If you feel riddled with guilt, shame or embarrassment, chances are you’ve felt these feelings deeply before. You may have felt them in previous relationships or in the house that you grew up in. 

Sometimes, these emotional states feel so familiar that we can feel lost without them. We like to call this our “comfortable chaos”. Shame, guilt and/or humiliation can become part of our identities. It’s not conscious but it takes consciousness to break the pattern. 

  • Are these feelings telling me something that I need to face?

It’s easy to compartmentalize, ignore or deny difficult feelings or problems in a relationship. Especially if you’re considering separation but also view separation as a failure.

But if you want clarity around ambivalence or if you want to live without shame, guilt or embarrassment, you must tune in instead of tuning out. 

In therapy, I break these processes down for you even more. Often, these difficult feelings are embedded in a deeper story that requires unpacking.

How to Move Forward

You may be able to use the questions above to help you dig deeper into your experiences and emotional life with your partner. 

Journaling your responses can be a way to explore the topic further. Of course, I always recommend communicating with your partner and working through the issues together. 

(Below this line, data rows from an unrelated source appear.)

(** Joining two pieces of memory around the node [x]. *)
Lemma represents_join m b x a c :
  NoDup b.*1 -> NoDup c.*1 -> x ∉ b.*1 -> x ∉ c.*1 -> (forall y, y ∈ b.*1 -> y ∉ c.*1) ->
  seg (fst m) None (snd m) b (Some x) -> fst m !! x = Some (mkNode a (first_of c None) (last_of None b)) ->
  seg (fst m) (Some x) (first_of c None) c None -> represents m (b ++ (x, a) :: c).
Proof.
  intros H1 H2 H3 H4 H5 H6 H7 H8. split.
  - rewrite fmap_app, fmap_cons. apply list.NoDup_app. split; [done|]. split; [|by constructor].
    intros y Hy. rewrite not_elem_of_cons. split; [by intros ->|auto].
  - apply seg_app. split; [done|]. split; [done|]. eauto.
Qed.

Lemma represents_append m b c :
  NoDup b.*1 -> NoDup c.*1 -> (forall y, y ∈ b.*1 -> y ∉ c.*1) ->
  seg (fst m) None (snd m) b (first_of c None) -> seg (fst m) (last_of None b) (first_of c None) c None ->
  represents m (b ++ c).
Proof.
  intros H1 H2 H3 H4 H5. split; [rewrite fmap_app; by apply list.NoDup_app|]. by apply seg_app.
Qed.

(** ** Removal *)
Lemma heap_unlink_spec m b x a c :
  represents m (b ++ (x, a) :: c) ->
  exists m', heap_unlink m (Some x) = Done (first_of c None, m') /\ represents m' (b ++ c) /\ fst m' !! x = None /\
    (forall y, y ∉ (b ++ (x, a) :: c).*1 -> fst m' !! y = fst m !! y).
Proof.
  intros Hr. destruct (represents_split _ _ _ _ _ Hr) as (H1 & H2 & H3 & H4 & H5 & H6 & H7 & H8). destruct m as [h head].
  cbn [fst snd] in *. unfold heap_unlink. cbn [load]. rewrite H7. cbn [or_fault]. obind. cbn [n_prev n_next].
  destruct (link_next_spec h head b _ (first_of c None) H1 H6) as ([h1 head1] & E1 & H9 & H10). cbn [fst snd] in *.
  replace (match last_of None b with
    | Some _ => h0 ← store h (last_of None b) (set_next (first_of c None)); Done (h0, head)
    | None => Done (h, first_of c None) end) with (Done (h1, head1)) by (symmetry; etrans; [|exact E1]; by destruct (last_of None b)). obind.
  assert (seg h1 (Some x) (first_of c None) c None) as H8'.
  { eapply seg_frame; [|exact H8]. intros y Hy. apply H10. intros Hb. by apply (H5 y). }
  destruct (link_prev_spec h1 _ c (last_of None b) H2 H8') as (h2 & E2 & H11 & H12).
  replace (match first_of c None with Some _ => store h1 (first_of c None) (set_prev (last_of None b)) | None => Done h1 end)
    with (Done h2) by (symmetry; etrans; [|exact E2]; by destruct (first_of c None)). obind.
  exists (delete x h2, head1). split; [done|]. cbn [fst snd]. split; [|split; [apply lookup_delete_eq|]].
  - apply represents_append; cbn [fst snd]; try done.
    + apply seg_delete; [done|]. eapply seg_frame; [|exact H9]. intros y Hy. apply H12. by apply H5.
    + by apply seg_delete.
  - intros y. rewrite fmap_app, fmap_cons, not_elem_of_app, not_elem_of_cons. cbn [fst]. intros (Hb & Hx & Hc).
    rewrite lookup_delete_ne by done. rewrite H12, H10 by done. done.
Qed.

(** ** Insertion *)
Lemma link_between h head b c r a :
  represents (h, head) (b ++ c) -> r ∉ (b ++ c).*1 ->
  let h0 := <[r := mkNode a (first_of c None) (last_of None b)]> h in
  exists h1 m, link_prev h0 (first_of c None) (Some r) = Done h1 /\ h1 !! r = h0 !! r /\
    link_next (h1, head) (last_of None b) (Some r) = Done m /\ represents m (b ++ (r, a) :: c) /\
    (forall y, y ∉ (b ++ (r, a) :: c).*1 -> fst m !! y = h !! y).
Proof.
  intros [Hn Hs] Hr h0. rewrite fmap_app in Hn, Hr. rewrite not_elem_of_app in Hr. destruct Hr as [Hb Hc].
  apply list.NoDup_app in Hn as (H1 & H2 & H3). apply seg_app in Hs as [H4 H5]. cbn [fst snd] in *.
  apply (seg_insert _ _ _ _ _ r (mkNode a (first_of c None) (last_of None b)) Hc) in H5. fold h0 in H5.
  destruct (link_prev_spec h0 _ c (Some r) H3 H5) as (h1 & E1 & H6 & H7).
  assert (seg h1 None head b (first_of c None)) as H4'.
  { eapply seg_frame; [|exact H4]. intros y Hy. rewrite H7 by auto. apply lookup_insert_ne. by intros <-. }
  destruct (link_next_spec h1 head b _ (Some r) H1 H4') as (m & E2 & H8 & H9).
  exists h1, m. split_and!; [done|by apply H7|done| |].
  - apply represents_join; try done.
    + rewrite H9, H7 by done. unfold h0. by rewrite lookup_insert_eq.
    + eapply seg_frame; [|exact H6]. intros y Hy. apply H9. intros Hin. by apply (H2 y).
  - intros y. rewrite fmap_app, fmap_cons, not_elem_of_app, not_elem_of_cons. cbn [fst]. intros (Hy & Hyr & Hyc).
    rewrite H9, H7 by done. by apply lookup_insert_ne.
Qed.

If you choose to stay, make that a choice free of shame, guilt or humiliation. If you hold onto those feelings, become curious about the purpose they serve.

  • Do they exist to make sure your partner stays punished? Or to control your partner’s actions by making them feel bad about themselves? 
  • Do they reflect a deeper story about you? Your history? Your relationship patterns?
  • Do they exist because it’s truly time to leave the relationship? Does your gut tell you to leave when your heart tells you to stay? In those situations, gut wisdom is often correct. 

If you have difficulty figuring this out, turning to a relationship counselor, marriage counselor, couples counselor or sex therapist can feel like a lifeline.